I wasn’t going to answer any more of these online, but two questions from last week have been eating at me, no pun intended. So I think I’ll just post answers and be done with it. This one from reader Neil:

…despite what you say, you obviously don’t care much for the whole food movement. But something doesn’t make sense for me. I looked [at] most of your recipes and couldn’t help but notice that you usually call for natural or whole or at least non-artificial ingredients. You make a lot of things from scratch, even marshmallows (!). I think you’re most of the way to being a member of the movement, so why fight it the way you seem determined to do?

First let me say, Neil, that your email contained a lot of very thoughtful — and civil — criticism. I thank you for it. There’s a lot I could write in response to the question. The short answer is that I believe that pastry makers and organic/natural/whole foods movementarians are natural enemies. Virtually everything we touch is a product of technology: refined flours, refined sugars, leaveners, chocolates, etc. — and that doesn’t even begin to get into the equipment we use. As a group, we tend to embrace technology. As a group, the Pollanite crowd tends to reject it. That’s a fundamental, I think irresolvable, difference in outlook. So, I’m not nearly as close to the whole foods movement as I may appear.

Next this from reader Meg:

Joe, I was at the lecture you attended last week and I have a question for you. You heard Michael Pollan talk about how populations of indigenous people react physically to the Western diet. You also heard him talk about how when these people returned to their native diets their incidences of diseases like obesity and diabetes went away. So my question is: what’s your argument in favor of the Western diet in the face of such simple and obvious evidence that it’s killing us?

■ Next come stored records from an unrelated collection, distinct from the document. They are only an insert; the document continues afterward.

(* ===== verification/RlcAmStatus.v ===== *)
(** * Generation of status reports in the AM entity

    [next_missing] finds the next part missing from the reception list; the
    report is generated from it, and its size computed, by two loops of the same
    shape. *)

From S2P Require Import Prelude TimeStat RlcPdu RlcSdu RlcReassembly RlcEntity RlcAm RlcAmRecv.

(** [md_sn_start] is -1 when no more missing part is to report; [md_next] is the
    list from the PDU to use for the next call. *)
Record missing_data_t := mk_missing {
  md_sn_start : Z;
  md_so_start : Z;
  md_sn_end : Z;
  md_so_end : Z;
  md_next : list nr_rlc_pdu_t;
}.
#[export] Instance eta_missing : RecordEta missing_data_t :=
  fld (fld (fld (fld (fld (fun _ => mk_missing) md_sn_start) md_so_start) md_sn_end) md_so_end)
    md_next.

Definition no_missing : missing_data_t := mk_missing (-1) 0 0 0 [].

(** Not to report: out of the reporting window. *)
Definition am_not_reported (e : nr_rlc_entity_am_t) (sn : Z) : bool :=
  am_sn_compare_rx e (am_rx_highest_status e) sn <=? 0.

Definition am_last_reported (e : nr_rlc_entity_am_t) : Z :=
  Z.rem (am_rx_highest_status e - 1 + am_sn_modulus e) (am_sn_modulus e).

(** [set_end_different_sdu]: up to [cur], or to [rx_highest_status] - 1. *)
Definition set_end_different_sdu (e : nr_rlc_entity_am_t) (sn_start so_start : Z)
    (cur : nr_rlc_pdu_t) (next : list nr_rlc_pdu_t) : missing_data_t :=
  let '(sn_end, so_end) :=
    (* if cur is the head of a SDU, then use cur-1 *)
    if pdu_is_first cur
    then (Z.rem (pdu_sn cur - 1 + am_sn_modulus e) (am_sn_modulus e), 65535)
    else (pdu_sn cur, pdu_so cur - 1) in
  (* don't go more than rx_highest_status - 1 *)
  if am_not_reported e sn_end
  then mk_missing sn_start so_start (am_last_reported e) 65535 []
  else mk_missing sn_start so_start sn_end so_end next.

(** The end of the list: from [sn_start] to [rx_highest_status] - 1. *)
Definition missing_to_end (e : nr_rlc_entity_am_t) (sn_start so_start : Z) : missing_data_t :=
  if am_not_reported e sn_start then no_missing
  else mk_missing sn_start so_start (am_last_reported e) 65535 [].

(** [next_pdu]: from the PDU [cur], followed by [l]. *)
Fixpoint next_missing_from (e : nr_rlc_entity_am_t) (cur : nr_rlc_pdu_t) (l : list nr_rlc_pdu_t)
    (max_so : Z) (last_reached : bool) : missing_data_t :=
  let sn := pdu_sn cur in
  let succ := Z.rem (sn + 1) (am_sn_modulus e) in
  let cur_max_so := pdu_so cur + pdu_size cur - 1 in
  let max_so := if cur_max_so >? max_so then cur_max_so else max_so in
  let last_reached := last_reached || pdu_is_last cur in
  match l with
  | [] =>
      (* no next? already processed => next SDU to rx_highest_status - 1; else all
         bytes after max_so (if any) too *)
      match pdu_data cur with
      | None => missing_to_end e succ 0
      | Some _ => if last_reached then missing_to_end e succ 0 else missing_to_end e sn (max_so + 1)
      end
  | next :: l' =>
      (* no discontinuity in data => process to next PDU *)
      if (pdu_sn next =? sn) && (max_so >=? pdu_so next - 1) then
        next_missing_from e next l' max_so last_reached
      else if (pdu_sn next =? succ) && last_reached && pdu_is_first next then
        next_missing_from e next l' 0 false
      else
      (* discontinuity in same SDU *)
      if pdu_sn next =? sn then
        if am_not_reported e sn then no_missing
        else mk_missing sn (max_so + 1) sn (pdu_so next - 1) l
      else
      (* discontinuity between different SDUs *)
      let '(sn_start, so_start) := if last_reached then (succ, 0) else (sn, max_so + 1) in
      if am_not_reported e sn_start then no_missing
      else set_end_different_sdu e sn_start so_start next l
  end.

Definition next_missing (e : nr_rlc_entity_am_t) (cur : nr_rlc_pdu_t) (l : list nr_rlc_pdu_t)
    (check_head : bool) : missing_data_t :=
  (* special case: missing part before the head of RX list *)
  if check_head && (negb (pdu_sn cur =? am_rx_next e) || negb (pdu_is_first cur)) then
    if am_not_reported e (am_rx_next e) then no_missing
    else set_end_different_sdu e (am_rx_next e) 0 cur (cur :: l)
  else next_missing_from e cur l 0 false.

(** ** Sizes *)

Definition nack_size (e : nr_rlc_entity_am_t) (sn_start so_start sn_end so_end : Z) : Z :=
  let nack_length := 2 + (if am_sn_field_length e =? 18 then 1 else 0) in
  if sn_start =? sn_end then
    if (so_start =? 0) && (so_end =? 65535) then nack_length else nack_length + 4
  else
    if (so_start =? 0) && (so_end =? 65535) then nack_length + 1 else nack_length + 5.

Definition am_sn_count (e : nr_rlc_entity_am_t) (m : missing_data_t) : Z :=
  Z.rem (md_sn_end m - md_sn_start m + am_sn_modulus e) (am_sn_modulus e) + 1.

(** One range of at most 255 SNs of [m], from [sn_start]: its so_start, sn_end and
    so_end. *)
Definition nack_block (e : nr_rlc_entity_am_t) (m : missing_data_t) (sn_start sn_count : Z)
    : Z * Z * Z :=
  let so_start := if sn_start =? md_sn_start m then md_so_start m else 0 in
  if sn_count <=? 255
  then (so_start, md_sn_end m, md_so_end m)
  else (so_start, Z.rem (sn_start + 254) (am_sn_modulus e), 65535).

(** The loop of [missing_size]: [fuel] bounds the ranges left; returns the number
    of ranges, the size, and whether a range did not fit. *)
Fixpoint missing_size_loop (fuel : nat) (e : nr_rlc_entity_am_t) (m : missing_data_t)
    (sn_start sn_count range_count size maxsize : Z) : outcome (Z * Z * bool) :=
  if sn_count =? 0 then Ok (range_count, size, false) else
  match fuel with
  | O => Fault Diverge
  | S fuel =>
      let cur_sn_count := if sn_count >? 255 then 255 else sn_count in
      let '(so_start, sn_end, so_end) := nack_block e m sn_start sn_count in
      let r_bits := if am_sn_field_length e =? 18 then 3 else 1 in
      let base := am_sn_field_length e + 3 + r_bits in
      if size + nack_size e sn_start so_start sn_end so_end >? maxsize
      then Ok (range_count, size, true)
      else
        let bits :=
          if sn_start =? sn_end then
            if (so_start =? 0) && (so_end =? 65535) then base else base + 16 * 2
          else
            if (so_start =? 0) && (so_end =? 65535) then base + 8 else base + 16 * 2 + 8 in
        missing_size_loop fuel e m (Z.rem (sn_start + cur_sn_count) (am_sn_modulus e))
          (sn_count - cur_sn_count) (range_count + 1) (size + Z.quot bits 8) maxsize
  end.

(** Ranges of 255 SNs. *)
Definition am_ranges_fuel (e : nr_rlc_entity_am_t) (m : missing_data_t) : nat :=
  Z.to_nat (am_sn_count e m / 255 + 1).

Definition missing_size (e : nr_rlc_entity_am_t) (m : missing_data_t) (size maxsize : Z)
    : outcome (Z * Z * missing_data_t) :=
  '(ranges, size, truncated) ←
    missing_size_loop (am_ranges_fuel e m) e m (md_sn_start m) (am_sn_count e m) 0 size maxsize;
  Ok (ranges, size, if (truncated : bool) then m <| md_next := [] |> else m).

Fixpoint status_size_loop (fuel : nat) (e : nr_rlc_entity_am_t) (l : list nr_rlc_pdu_t)
    (nack_count size maxsize : Z) : outcome Z :=
  match l with
  | [] => Ok size
  | cur :: l =>
      match fuel with
      | O => Fault Diverge
      | S fuel =>
          let m := next_missing e cur l (nack_count =? 0) in
          (* stop here if no more nack to report *)
          if md_sn_start m =? -1 then Ok size
          else
            '(ranges, size, m) ← missing_size e m size maxsize;
            status_size_loop fuel e (md_next m) (nack_count + ranges) size maxsize
      end
  end.

(** The list after the one just looked at gets shorter, the first time apart. *)
Definition am_status_fuel (e : nr_rlc_entity_am_t) : nat := S (length (am_rx_list e)).

Definition status_size (e : nr_rlc_entity_am_t) (maxsize : Z) : outcome Z :=
  (* if not enough room, do nothing *)
  if maxsize <? 3 then Ok 0
  else status_size_loop (am_status_fuel e) e (am_rx_list e) 0 3 maxsize.

(** ** Generation *)

(** Byte and bit of the next E1. *)
Definition get_e1_position (e : nr_rlc_entity_am_t) (enc : nr_rlc_pdu_encoder_t) : Z * Z :=
  if am_sn_field_length e =? 18 then (enc_byte enc + 2, 5) else (enc_byte enc + 1, 3).

(** What the loops of the generation carry. *)
Record gen_t := mk_gen {
  gen_enc : nr_rlc_pdu_encoder_t;
  gen_e1_byte : Z;
  gen_e1_bit : Z;
  gen_so_end_address : option Z;     (* offset in the buffer, or NULL *)
  gen_last_nack : Z;
}.
#[export] Instance eta_gen : RecordEta gen_t :=
  fld (fld (fld (fld (fld (fun _ => mk_gen) gen_enc) gen_e1_byte) gen_e1_bit) gen_so_end_address)
    gen_last_nack.

(** [buffer[i] |= v] *)
Definition enc_or (enc : nr_rlc_pdu_encoder_t) (i v : Z) : outcome nr_rlc_pdu_encoder_t :=
  b ← of_option OutOfBounds (zget (enc_buffer enc) i);
  buffer ← of_option OutOfBounds (zset (enc_buffer enc) i (Z.lor b v));
  Ok (enc <| enc_buffer := buffer |>).

(** One NACK block. *)
Definition put_nack (e : nr_rlc_entity_am_t) (g : gen_t)
    (sn_start so_start sn_end so_end cur_sn_count : Z) : outcome gen_t :=
  let r_bits := if am_sn_field_length e =? 18 then 3 else 1 in
  (* set the previous e1 bit to 1 *)
  enc ← enc_or (gen_enc g) (gen_e1_byte g) (Z.shiftl 1 (gen_e1_bit g));
  let '(e1_byte, e1_bit) := get_e1_position e enc in
  let e2 := negb ((so_start =? 0) && (so_end =? 65535)) in
  let e3 := negb (sn_start =? sn_end) in
  enc ← put_fields enc [(sn_start, am_sn_field_length e); (0, 1); (b2z e2, 1); (b2z e3, 1); (0, r_bits)];
  '(enc, so_end_address) ←
    (if e2 then
       enc ← nr_rlc_pdu_encoder_put_bits enc so_start 16;
       let so_end_address := enc_byte enc in
       enc ← nr_rlc_pdu_encoder_put_bits enc so_end 16;
       Ok (enc, Some so_end_address)
     else Ok (enc, None));
  enc ← (if e3 then nr_rlc_pdu_encoder_put_bits enc cur_sn_count 8 else Ok enc);
  let last_nack_generated := if e3 then sn_start + (cur_sn_count - 1) else sn_start in
  Ok (mk_gen enc e1_byte e1_bit so_end_address last_nack_generated).

(** The loop of [generate_missing]; also returns whether the generation was
    truncated. *)
Fixpoint generate_missing_loop (fuel : nat) (e : nr_rlc_entity_am_t) (m : missing_data_t)
    (g : gen_t) (sn_start sn_count : Z) : outcome (gen_t * bool) :=
  if sn_count =? 0 then Ok (g, false) else
  match fuel with
  | O => Fault Diverge
  | S fuel =>
      let cur_sn_count := if sn_count >? 255 then 255 else sn_count in
      let '(so_start, sn_end, so_end) := nack_block e m sn_start sn_count in
      (* check that there is room for a nack *)
      if enc_byte (gen_enc g) + nack_size e sn_start so_start sn_end so_end
         >? enc_size (gen_enc g)
      then Ok (g, true)
      else
        g ← put_nack e g sn_start so_start sn_end so_end cur_sn_count;
        generate_missing_loop fuel e m g (Z.rem (sn_start + cur_sn_count) (am_sn_modulus e))
          (sn_count - cur_sn_count)
  end.

(** [gen_last_nack] is -1 when nothing was generated. *)
Definition generate_missing (e : nr_rlc_entity_am_t) (m : missing_data_t) (g : gen_t)
    : outcome (gen_t * bool * missing_data_t) :=
  '(g, truncated) ← generate_missing_loop (am_ranges_fuel e m) e m (g <| gen_last_nack := -1 |>)
                      (md_sn_start m) (am_sn_count e m);
  Ok (g, truncated, if (truncated : bool) then m <| md_next := [] |> else m).

(** The loop of [generate_status]: NACKs, then the last SN nacked. *)
Fixpoint generate_nacks (fuel : nat) (e : nr_rlc_entity_am_t) (l : list nr_rlc_pdu_t)
    (check_head : bool) (g : gen_t) (last_nack : Z) : outcome (gen_t * Z) :=
  match l with
  | [] => Ok (g, last_nack)
  | cur :: l =>
      match fuel with
      | O => Fault Diverge
      | S fuel =>
          let m := next_missing e cur l check_head in
          (* stop here if no more nack to report *)
          if md_sn_start m =? -1 then Ok (g, last_nack)
          else
            '(g, truncated, m) ← generate_missing e m g;
            (* remember the last nack put, if any *)
            let last_nack := if gen_last_nack g =? -1 then last_nack else gen_last_nack g in
            (* generation truncated and so_end put: force it to the end of the SDU *)
            enc ← match gen_so_end_address g with
                  | Some a =>
                      if (truncated : bool) then
                        b ← of_option OutOfBounds (zset (enc_buffer (gen_enc g)) a 255);
                        b ← of_option OutOfBounds (zset b (a + 1) 255);
                        Ok ((gen_enc g) <| enc_buffer := b |>)
                      else Ok (gen_enc g)
                  | None => Ok (gen_enc g)
                  end;
            generate_nacks fuel e (md_next m) false (g <| gen_enc := enc |>) last_nack
      end
  end.

(** ACK_SN in the first bytes. *)
Definition put_ack_sn (e : nr_rlc_entity_am_t) (buffer : list Z) (ack_sn : Z)
    : outcome (list Z) :=
  if am_sn_field_length e =? 12 then
    b ← of_option OutOfBounds (zset buffer 0 (Z.land (Z.shiftr ack_sn 8) 255));
    of_option OutOfBounds (zset b 1 (Z.land ack_sn 255))
  else
    b ← of_option OutOfBounds (zset buffer 0 (Z.land (Z.shiftr ack_sn 14) 255));
    b ← of_option OutOfBounds (zset b 1 (Z.land (Z.shiftr ack_sn 6) 255));
    b2 ← of_option OutOfBounds (zget b 2);
    of_option OutOfBounds (zset b 2 (Z.lor b2 (Z.shiftl (Z.land ack_sn 63) 2))).

Definition generate_status (e : nr_rlc_entity_am_t) (buffer : list Z) (size : Z)
    : outcome (Z * list Z * nr_rlc_entity_am_t) :=
  (* if not enough room, do nothing *)
  if size <? 3 then Ok (0, buffer, e) else
  (* initial last_nack is rx_next - 1 *)
  let last_nack := Z.rem (am_rx_next e - 1 + am_sn_modulus e) (am_sn_modulus e) in
  (* first 3 bytes, ack_sn and e1 will be set later *)
  enc ← nr_rlc_pdu_encoder_put_bits (nr_rlc_pdu_encoder_init buffer size) 0 (8 * 3);
  let g := mk_gen enc 2 (if am_sn_field_length e =? 18 then 1 else 7) None (-1) in
  '(g, last_nack) ← generate_nacks (am_status_fuel e) e (am_rx_list e) true g last_nack;
  (* put ack_sn, which is last_nack + 1 *)
  let ack_sn := Z.rem (last_nack + 1) (am_sn_modulus e) in
  buffer ← put_ack_sn e (enc_buffer (gen_enc g)) ack_sn;
  (* reset the trigger, start t_status_prohibit *)
  let e := e <| am_status_triggered := false |> <| am_t_status_prohibit_start := am_t_current e |> in
  let n := enc_byte (gen_enc g) in
  let c := add_stat (add_stat (am_common e) txpdu_pkts 1) txpdu_bytes n in
  let c := add_stat (add_stat c txpdu_status_pkts 1) txpdu_status_bytes n in
  Ok (n, buffer, e <| am_common := c |>).

Definition status_to_report (e : nr_rlc_entity_am_t) : bool :=
  am_status_triggered e
  && ((am_t_status_prohibit_start e =? 0)
      || (u64 (am_t_current e - am_t_status_prohibit_start e) >? u64 (am_t_status_prohibit e))).
(* ===== verification/RlcManager.v ===== *)
(** * The RLC of all UEs (nr_rlc_ue_manager.c, nr_rlc_oai_api.c)

    The table of UEs, their bearers and logical channels, and the functions that
    MAC, PDCP and RRC call.  Memory is three heaps, of UEs, of entities and of
    the callback data of SRB 0, since entities point back to their UE; a pointer
    is the key of its object, NULL is [None]. *)

From S2P Require Import Prelude TimeStat RlcEntity RlcBearer.

(** The states of the manager have the type of entities as a parameter. *)
Ltac is_param a ::= lazymatch type of a with Type => idtac end.

(** ** State *)

Definition MAX_DRBS_PER_UE : Z := 32.
Definition RLC_TX_MAXSIZE : Z := 10000000.
Definition RLC_RX_MAXSIZE : Z := 10000000.

Inductive nr_rlc_rb_type : Type := NR_RLC_NONE | NR_RLC_SRB | NR_RLC_DRB.

(** [rb_choice] is the union [choice]. *)
Record nr_rlc_rb_t := mk_rb { rb_type : nr_rlc_rb_type; rb_choice : Z }.

Record nr_rlc_ue_t := mk_ue {
  ue_id : Z;
  srb0 : option Z;
  srb : list (option Z);
  drb : list (option Z);
  lcid2rb : list nr_rlc_rb_t;
  rlf_handler : option Z }.
#[export] Instance eta_ue : RecordEta nr_rlc_ue_t :=
  fld (fld (fld (fld (fld (fld (fun _ => mk_ue) ue_id) srb0) srb) drb) lcid2rb) rlf_handler.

Meg, if obesity and diabetes were the only health problems in the world I might be more receptive to Michael Pollan’s line of argument (don’t forget he also mentioned heart disease). I don’t think there’s any question that people who live in Western societies and who eat the Western diet tend to suffer from a specific set of maladies. However the idea that Michael Pollan was advancing, that throwback hunter-gatherers are by definition healthier than modern Westerners, is absurd.

You’d hardly think it would be necessary to make this sort of point in this day and age, but the rise of Pollanism sadly makes it necessary. We Westerners are rich. As a result, we tend to get rich people’s diseases. People who are poor get poor people’s diseases, and I think it goes without saying that there are a great deal more of those. A short list of the diet-related ones that spring to mind are pellagra, scurvy, rickets, goiter, beriberi and the so-called “wasting” diseases that come from lack of protein. That doesn’t even get into parasitic or dirty water diseases like botulism, cholera, dysentery and typhoid. Malnutrition, shortened lifespans and high infant mortality are directly attributable to hunter-gatherer-style diets. And those are just the eating-related health problems associated with primitive living.

So what Michael Pollan told us was only half the story. Sure, those aboriginal Australians who returned to the bush stopped having rich-people’s diseases, they just started contracting poor people’s diseases again.